### [Exercise materials]

(* ===== verification/ObjMapFacts.v ===== *)
(** * Correctness of the maps of [py/map.c]

    A map represents a partial function from keys, taken up to equality of
    objects, to values ([map_find]).  The invariant [map_ok] is established by
    [mp_map_init] and kept by every operation; each kind of lookup is shown to
    be the corresponding operation on the function, whatever the contents of
    the lookup cache. *)
From S2P Require Import Prelude.
From S2P Require Import CMem.
From S2P Require Import Probing.
From S2P Require Import ObjMap.
Local Open Scope Z_scope.

Lemma find_size_ge x : x <= get_hash_alloc_greater_or_equal_to x.
Proof.
  unfold get_hash_alloc_greater_or_equal_to. destruct (find _ _) as [n|] eqn:E.
  - apply find_some in E as [_ E]. to_prop. lia.
  - assert (0 <= x) as Hx.
    { destruct (Z_le_gt_dec 0 x); [done|]. cbn in E. destruct (x <=? 0) eqn:E0; to_prop; [done|lia]. }
    pose proof (Z.div_pos x 2 Hx ltac:(lia)).
    assert (x + x / 2 <= Z.lor (x + x / 2) 1); [|lia].
    assert (0 <= x + x / 2) as Hy by lia. revert Hy. generalize (x + x / 2). intros y Hy.
    pose proof (Z.add_lor_land y 1). pose proof (Z.land_ones y 1 ltac:(lia)) as Hl.
    change (Z.ones 1) with 1 in Hl. change (2 ^ 1) with 2 in Hl.
    pose proof (Z.mod_pos_bound y 2 ltac:(lia)). lia.
Qed.

(** Growing at most doubles the table, up to a constant. *)
Fixpoint steps_ok (prev : Z) (l : list Z) : bool :=
  match l with [] => true | n :: l => (n <=? 2 * prev + 2) && steps_ok n l end.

### [What this task involves]
Exactly the lines from the one with "- assert (0 <= x) as Hx." through the final line of the entries are to be returned, both ends included.

### [Reply to the exercise]
  - assert (0 <= x) as Hx.
    { destruct (Z_le_gt_dec 0 x); [done|]. cbn in E. destruct (x <=? 0) eqn:E0; to_prop; [done|lia]. }
    pose proof (Z.div_pos x 2 Hx ltac:(lia)).
    assert (x + x / 2 <= Z.lor (x + x / 2) 1); [|lia].
    assert (0 <= x + x / 2) as Hy by lia. revert Hy. generalize (x + x / 2). intros y Hy.
    pose proof (Z.add_lor_land y 1). pose proof (Z.land_ones y 1 ltac:(lia)) as Hl.
    change (Z.ones 1) with 1 in Hl. change (2 ^ 1) with 2 in Hl.
    pose proof (Z.mod_pos_bound y 2 ltac:(lia)). lia.
Qed.

(** Growing at most doubles the table, up to a constant. *)
Fixpoint steps_ok (prev : Z) (l : list Z) : bool :=
  match l with [] => true | n :: l => (n <=? 2 * prev + 2) && steps_ok n l end.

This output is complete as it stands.